Black-and-white Warbler at my Window

Late this morning as I was coming down the stairs in our front hall, I saw a small black and white bird fluttering around a long, narrow, rectangular window over our front door. It was a female or juvenile Black-and-white Warbler, very slender and pretty, with sharp black and white striping on the head, and black wings with bright white wing bars. It was looking into the window and apparently trying to get through it, repeatedly fluttering up against the glass and moving all along the length of the window. It did not appear to be foraging for spiders or insects, but just trying to get through the glass – and most frustrated at this invisible barrier to wherever it wanted to go.

Not easily discouraged, the little warbler fluttered up again and again for more than five minutes, I think, maybe as long as ten. Several times it stopped and tilted its head, as if studying the situation and trying to figure this out. Then it would fly up again, trying every spot along the way before it finally gave up, turned its back on the impassable glass and flew away.

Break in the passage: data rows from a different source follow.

(* ===== verification/TrieCodec.v ===== *)
(** * Trie: correctness of the node codecs

    The compact form of paths, the encoding of nodes that is hashed
    ([encode_raw] / [decode_raw]) and the encoding of the database (rlp.rs):
    each decoder inverts its encoder on the nodes a trie holds. *)

From stdpp Require Import base option list numbers strings.
From S2P Require Import Prelude Rlp RlpProofs RlpStruct LevmHost TrieNode.

Local Open Scope Z_scope.

(** ** Nibbles *)

Definition nibble (x : Z) : Prop := 0 ≤ x < 16.
Definition nibbles (k : list Z) : Prop := Forall nibble k.

#[export] Instance nibble_dec x : Decision (nibble x).
Proof. unfold nibble. apply _. Defined.
#[export] Instance nibbles_dec k : Decision (nibbles k).
Proof. unfold nibbles. apply _. Defined.

(** A path is a key with or without the leaf flag at its end. *)
Definition flagged (leaf : bool) (k : list Z) : Nibbles := k ++ (if leaf then [16] else []).

Lemma is_leaf_flagged leaf k : nibbles k → Nibbles.is_leaf (flagged leaf k) = leaf.
Proof.
  intros Hk. unfold Nibbles.is_leaf, flagged. destruct leaf; [by rewrite last_snoc|].
  rewrite app_nil_r. destruct (last k) as [x|] eqn:E; [|done].
  rewrite last_lookup in E. pose proof (Forall_lookup_1 _ _ _ _ Hk E) as Hx.
  cbn in Hx. unfold nibble in Hx. apply Z.eqb_neq. lia.
Qed.

Lemma removelast_flagged (leaf : bool) k :
  (if leaf then removelast (flagged leaf k) else flagged leaf k) = k.
Proof. unfold flagged. destruct leaf; [apply removelast_last|apply app_nil_r]. Qed.

Lemma div_mod_byte a b : nibble a → nibble b →
  wrap 8 (wrap 8 (a * 16) + b) / 16 = a ∧ wrap 8 (wrap 8 (a * 16) + b) mod 16 = b.
Proof.
  unfold nibble, wrap. intros. change (2 ^ 8) with 256.
  rewrite (Z.mod_small (a * 16)), (Z.mod_small (a * 16 + b)) by lia.
  split; symmetry; [apply Z.div_unique with b|apply Z.mod_unique with a]; lia.
Qed.

(** Two nibbles per byte, and back. *)
Definition unpack (bs : list Z) : list Z := flat_map (λ b, [b / 16; b mod 16]) bs.

Lemma unpack_pack k : nibbles k → Nat.even (length k) = true → unpack (Nibbles.pack k) = k.
Proof.
  induction k as [k IH] using (induction_ltof1 _ (@length Z)). unfold ltof in IH.
  intros Hk He. destruct k as [|a [|b k]]; [done|done|].
  inversion Hk as [|? ? Ha Hk']; inversion Hk' as [|? ? Hb Hk'']; subst.
  cbn. destruct (div_mod_byte a b Ha Hb) as [-> ->]. do 2 f_equal.
  apply IH; [cbn; lia|done|done].
Qed.
(** [HashMap::get], [insert] and [remove]. *)
Fixpoint cache_get (c : list (NodeHash * Node)) (h : NodeHash) : option Node :=
  match c with
  | [] => None
  | (h', n) :: c => if decide (h' = h) then Some n else cache_get c h
  end.
Definition cache_remove (c : list (NodeHash * Node)) (h : NodeHash) : list (NodeHash * Node) :=
  filter (λ e, e.1 ≠ h) c.

Section State.
Context {D : Type} `{TrieDB D} `{Crypto}.

Definition state_new (d : D) : TrieState D := Build_TrieState d [].

Definition get_node (s : TrieState D) (hash : NodeHash) : TrieResult (option Node) :=
  match hash with
  | Inline encoded => n ← map_err RLPDecodeErr (decode_raw encoded); Ok (Some n)
  | Hashed _ =>
      match cache_get (cache s) hash with
      | Some node => Ok (Some node)
      | None =>
          r ← db_get (db s) (node_hash_to_vec hash);
          match r with
          | Some rlp => n ← map_err RLPDecodeErr (decode rlp); Ok (Some n)
          | None => Ok None
          end
      end
  end.

(** [get_node(..)?.ok_or(TrieError::InconsistentTree)?]. *)
Definition require_node (s : TrieState D) (hash : NodeHash) : TrieResult Node :=
  r ← get_node s hash; ok_or r InconsistentTree.

Definition insert_node (node : Node) (hash : NodeHash) : TM D unit := λ s,
  (Ok (), match hash with
          | Hashed _ => Build_TrieState (db s) ((hash, node) :: cache s)
          | Inline _ => s
          end).

(** [insert_self] of the three node types and of [Node]. *)
Definition insert_self (node : Node) : TM D NodeHash :=
  let hash := compute_hash node in
  _ ← insert_node node hash;
  mret hash.

(** [commit_node_tail_recursive], on the cache and the batch. *)
Fixpoint commit_node_tail_recursive (fuel : nat) (node_hash : NodeHash)
    (st : list (NodeHash * Node) * list (list Z * list Z)) :
    TrieResult (list (NodeHash * Node) * list (list Z * list Z)) :=
  match fuel with
  | O => NoFuel
  | S fuel =>
      let '(c, acc) := st in
      match cache_get c node_hash with
      | None => Ok (c, acc)
      | Some node =>
          let c := cache_remove c node_hash in
          '(c, acc) ←
            (match node with
             | Branch choices _ =>
                 foldl (λ st child,
                   st ← st;
                   if is_valid child then commit_node_tail_recursive fuel child st else Ok st)
                   (Ok (c, acc)) choices
             | Extension _ child => commit_node_tail_recursive fuel child (c, acc)
             | Leaf _ _ => Ok (c, acc)
             end);
          Ok (c, acc ++ [(node_hash_to_vec node_hash, encode_node node)])
      end
  end.
(* ===== verification/TrieLogic.v ===== *)
(** * Trie: paths, and the logic of operations on the state

    Lemmas on prefixes of paths, and a program logic for the operations on
    [TrieState].  Nodes are found by their hash: [knows s h n] says that the
    state has the node [n] under [h], and [collision_free s] that it has at
    most one.  Operations add to what a state knows, so that a state an
    operation passes through is free of collisions when the one it leaves is;
    [wp] states what an operation returns in that case. *)

From stdpp Require Import base option list numbers strings gmap.
From S2P Require Import Prelude Rlp RlpProofs LevmHost TrieNode TrieCodec Trie.

Local Open Scope Z_scope.

(** ** Prefixes *)

Lemma skip_prefix_Some q p r : Nibbles.skip_prefix q p = Some r ↔ q = p ++ r.
Proof.
  revert q. induction p as [|x p IH]; intros [|y q]; cbn [Nibbles.skip_prefix app];
    [naive_solver..|].
  destruct (y =? x) eqn:E; propify; [|naive_solver]. subst. rewrite IH. naive_solver.
Qed.

Lemma skip_prefix_app p r : Nibbles.skip_prefix (p ++ r) p = Some r.
Proof. by apply skip_prefix_Some. Qed.

(** The common prefix of two paths. *)
Lemma count_prefix_split a b :
  ∃ p a' b', a = p ++ a' ∧ b = p ++ b' ∧ Nibbles.count_prefix a b = length p ∧
    (∀ x y a'' b'', a' = x :: a'' → b' = y :: b'' → x ≠ y).
Proof.
  revert b. induction a as [|x a IH]; intros b.
  { exists [], [], b. naive_solver. }
  destruct b as [|y b]; [exists [], (x :: a), []; naive_solver|].
  cbn. destruct (x =? y) eqn:E; propify.
  - subst. destruct (IH b) as (p & a' & b' & -> & -> & Hc & Hd).
    exists (y :: p), a', b'. cbn. rewrite Hc. naive_solver.
  - exists [], (x :: a), (y :: b). naive_solver.
Qed.

Lemma offset_app p r : Nibbles.offset (p ++ r) (length p) = Ok r.
Proof.
  unfold Nibbles.offset, Nibbles.slice. rewrite !length_app.
  rewrite (proj2 (Nat.leb_le _ _)), (proj2 (Nat.leb_le _ _)) by lia. cbn [andb].
  rewrite drop_app_length. f_equal. apply take_ge. lia.
Qed.

Lemma offset_cons_app p x r : Nibbles.offset (p ++ x :: r) (length p + 1) = Ok r.
Proof.
  pose proof (offset_app (p ++ [x]) r) as Ho. rewrite <-app_assoc, length_app in Ho. done.
Qed.

Lemma slice_app p r : Nibbles.slice (p ++ r) 0 (length p) = Ok p.
Proof.
  unfold Nibbles.slice. rewrite length_app.
  rewrite (proj2 (Nat.leb_le (length p) _)) by lia. cbn [Nat.leb andb].
  rewrite Nat.sub_0_r, drop_0, take_app_length. done.
Qed.

Lemma at_app p x r : Nibbles.at_ (p ++ x :: r) (length p) = Ok (Z.to_nat x).
Proof. unfold Nibbles.at_, Nibbles. rewrite list_lookup_middle by done. done. Qed.

Lemma next_choice_nibble x q :
  nibble x → Nibbles.next_choice (x :: q) = (Some (Z.to_nat x), q).
Proof. unfold nibble, Nibbles.next_choice. intros. by decide_tests. Qed.

Lemma nibble_index x : nibble x → (Z.to_nat x < 16)%nat ∧ Z.of_nat (Z.to_nat x) = x.
Proof. unfold nibble. lia. Qed.

Lemma index_nibble i : (i < 16)%nat → nibble (Z.of_nat i).
Proof. unfold nibble. lia. Qed.

(** ** The logic of operations on the state *)

Section Logic.
Context {D : Type} `{TrieDB D} `{CryptoLaws}.

Implicit Types (s : TrieState D) (n : Node) (h : NodeHash).

(** The state resolves [h] to [n]. *)
Definition knows s h n : Prop :=
  match h with
  | Inline e => decode_raw e = Ok n
  | Hashed x =>
      (h, n) ∈ cache s ∨
      ∃ rlp, db_get (db s) x = Ok (Some rlp) ∧ decode (T := Node) rlp = Ok n
  end.

Definition collision_free s : Prop :=
  ∀ h n1 n2, knows s h n1 → knows s h n2 → n1 = n2.

(** The states an operation leaves: the database is untouched, the cache grows. *)
Definition is_hashed h : Prop := match h with Hashed _ => True | Inline _ => False end.
Definition cache_ok (c : list (NodeHash * Node)) : Prop := Forall (λ e, is_hashed e.1) c.
Definition extends s s' : Prop :=
  db s' = db s ∧ ∃ new, cache s' = new ++ cache s ∧ cache_ok new.

#[export] Instance extends_preorder : PreOrder extends.
Proof.
  split.
  - intros s. split; [done|]. exists []. split; [done|constructor].
  - intros s1 s2 s3 (? & new1 & Hc1 & Hn1) (? & new2 & Hc2 & Hn2). split; [congruence|].
    exists (new2 ++ new1). rewrite Hc2, Hc1, app_assoc. split; [done|by apply Forall_app].
Qed.

Lemma knows_extends s s' h n : extends s s' → knows s h n → knows s' h n.
Proof.
  intros (Hdb & new & Hc & _). destruct h as [x|e]; [|done]. cbn. rewrite Hdb, Hc.
  intros [?|?]; [left; apply elem_of_app; by right|by right].
Qed.

Lemma cache_ok_extends s s' : extends s s' → cache_ok (cache s) → cache_ok (cache s').
Proof. intros (_ & new & -> & Hn) Hc. by apply Forall_app. Qed.

Lemma collision_free_extends s s' : extends s s' → collision_free s' → collision_free s.
Proof. intros He Hc h n1 n2 Hk1 Hk2. eapply Hc; by eapply knows_extends. Qed.

Lemma cache_get_elem (c : list (NodeHash * Node)) h n :
  cache_get c h = Some n → (h, n) ∈ c.
Proof.
  induction c as [|[h' n'] c IH]; cbn; [done|]. case_decide; intros; simplify_eq.
  - constructor.
  - constructor. by apply IH.
Qed.

Lemma cache_get_None (c : list (NodeHash * Node)) h n :
  cache_get c h = None → (h, n) ∉ c.
Proof.
  induction c as [|[h' n'] c IH]; cbn; [intros _; apply not_elem_of_nil|].
  case_decide; [done|]. intros Hc. apply not_elem_of_cons. split; [naive_solver|by apply IH].
Qed.

(** A known node is the one that is found. *)
Lemma get_node_knows s h n :
  collision_free s → knows s h n → get_node s h = Ok (Some n).
Proof.
  intros Hc Hk. destruct h as [x|e]; cbn [get_node].
  - destruct (cache_get (cache s) (Hashed x)) as [n'|] eqn:E.
    + do 2 f_equal. eapply (Hc (Hashed x)); [|exact Hk]. left. by apply cache_get_elem.
    + destruct Hk as [Hk|(rlp & Hg & Hd)].
      { by apply (cache_get_None _ _ n) in E. }
      cbn [node_hash_to_vec]. rewrite Hg. cbn [mbind outcome_bind]. by rewrite Hd.
  - cbn in Hk. by rewrite Hk.
Qed.

Lemma require_node_knows s h n :
  collision_free s → knows s h n → require_node s h = Ok n.
Proof. intros. unfold require_node. by rewrite (get_node_knows s h n). Qed.

(** An operation only extends the state. *)
Definition grows {A} (m : TM D A) : Prop := ∀ s, extends s (m s).2.

Lemma grows_ret {A} (a : A) : grows (mret a).
Proof. intros s. done. Qed.
Lemma grows_lift {A} (r : TrieResult A) : grows (liftT r).
Proof. intros s. done. Qed.
Lemma grows_reads {A} (f : TrieState D → TrieResult A) : grows (reads f).
Proof. intros s. done. Qed.
Lemma grows_bind {A B} (m : TM D A) (f : A → TM D B) :
  grows m → (∀ a, grows (f a)) → grows (m ≫= f).
Proof.
  intros Hm Hf s. unfold mbind, tm_bind. specialize (Hm s).
  destruct (m s) as [[a|e| |] s']; try done. cbn in Hm. etrans; [done|]. apply Hf.
Qed.
Lemma grows_insert_self n : grows (insert_self n).
Proof.
  intros s. unfold insert_self, insert_node, mbind, tm_bind, mret, tm_ret. cbn.
  destruct (compute_hash n); [|done]. split; [done|].
  exists [(Hashed h, n)]. split; [done|by repeat constructor].
Qed.

(** When the state it leaves is free of collisions, [m] returns a result
    that satisfies [Q] in that state. *)
Definition wp {A} (m : TM D A) s (Q : A → TrieState D → Prop) : Prop :=
  collision_free (m s).2 → ∃ a, (m s).1 = Ok a ∧ Q a (m s).2.

Lemma wp_ret {A} (a : A) s (Q : A → TrieState D → Prop) : Q a s → wp (mret a) s Q.
Proof. intros HQ _. by exists a. Qed.
Lemma wp_lift {A} (r : TrieResult A) a s (Q : A → TrieState D → Prop) :
  r = Ok a → Q a s → wp (liftT r) s Q.
Proof. intros -> HQ _. by exists a. Qed.
Lemma wp_reads {A} (f : TrieState D → TrieResult A) s (Q : A → TrieState D → Prop) :
  (collision_free s → ∃ a, f s = Ok a ∧ Q a s) → wp (reads f) s Q.
Proof. intros HQ Hc. by apply HQ. Qed.
Lemma wp_bind {A B} (m : TM D A) (f : A → TM D B) s (Q : B → TrieState D → Prop) :
  (∀ a, grows (f a)) → wp m s (λ a s', wp (f a) s' Q) → wp (m ≫= f) s Q.
Proof.
  intros Hf Hm Hc. unfold wp, mbind, tm_bind in *. destruct (m s) as [r s1]. cbn [fst snd] in *.
  assert (collision_free s1) as Hc1.
  { destruct r as [a|e| |]; try done. eapply collision_free_extends; [apply Hf|done]. }
  destruct (Hm Hc1) as (a & -> & Hw). by apply Hw.
Qed.
Lemma wp_mono {A} (m : TM D A) s (Q Q' : A → TrieState D → Prop) :
  wp m s Q → (∀ a s', extends s s' → Q a s' → Q' a s') → grows m → wp m s Q'.
Proof. intros Hm HQ Hg Hc. destruct (Hm Hc) as (a & -> & ?). exists a. split; [done|]. by apply HQ. Qed.

Lemma compute_hash_ok n :
  node_ok n → child_ok (compute_hash n) ∧ compute_hash n ≠ Inline [].
Proof.
  intros Hn. unfold compute_hash, from_encoded_raw.
  destruct (32 <=? len (encode_raw n)) eqn:E; propify.
  - split; [|done]. split; [apply keccak_length|apply keccak_bytes].
  - assert (list_item (encode_raw n)) as Hi.
    { apply encode_raw_list_item; [done|]. unfold isize_max. lia. }
    pose proof (is_item_nonempty _ (list_is_item _ Hi)) as Hne.
    pose proof (encode_raw_bytes n Hn). destruct (encode_raw n); [done|].
    split; [|done]. by split_and!.
Qed.

Lemma knows_inline s n :
  node_ok n → len (encode_raw n) < 32 → knows s (Inline (encode_raw n)) n.
Proof. intros. apply decode_encode_raw; [done|]. unfold isize_max. lia. Qed.

Lemma wp_insert_self n s (Q : NodeHash → TrieState D → Prop) :
  node_ok n →
  (∀ s', extends s s' → knows s' (compute_hash n) n → Q (compute_hash n) s') →
  wp (insert_self n) s Q.
Proof.
  intros Hn HQ _. pose proof (grows_insert_self n s) as He.
  unfold insert_self, insert_node, mbind, tm_bind, mret, tm_ret in *. cbn [fst snd] in *.
  eexists. split; [done|]. apply HQ; [done|]. revert He.
  unfold compute_hash, from_encoded_raw.
  destruct (32 <=? len (encode_raw n)) eqn:E; propify; intros _.
  - left. constructor.
  - by apply knows_inline.
Qed.

End Logic.

#[export] Hint Resolve grows_ret grows_lift grows_reads grows_insert_self : trie.
#[export] Hint Extern 1 (grows (_ ≫= _)) => (apply grows_bind; [|intros ?]) : trie.

(** Show that an operation only extends the state. *)
Ltac grow :=
  repeat first
    [ progress intros
    | solve [eauto with trie]
    | apply grows_bind
    | case_match ].

(** One step of an operation. *)
Ltac wp_step := apply wp_bind; [solve [grow]|].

This is a small window, and I’ve never known of a bird flying into it, but maybe from the right position they can see through it and through the kitchen windows on the other side of the house – outside of which are flowering plants and ferns on the deck, and trees beyond that.

Although we usually have several Black-and-white Warblers here during the summer, this year I have not heard or seen any since the spring, until now. So it was fun to see this one, and particularly interesting to watch its persistence and puzzlement, its attempts to solve the mystery, and eventual deduction that this just wasn’t going to work.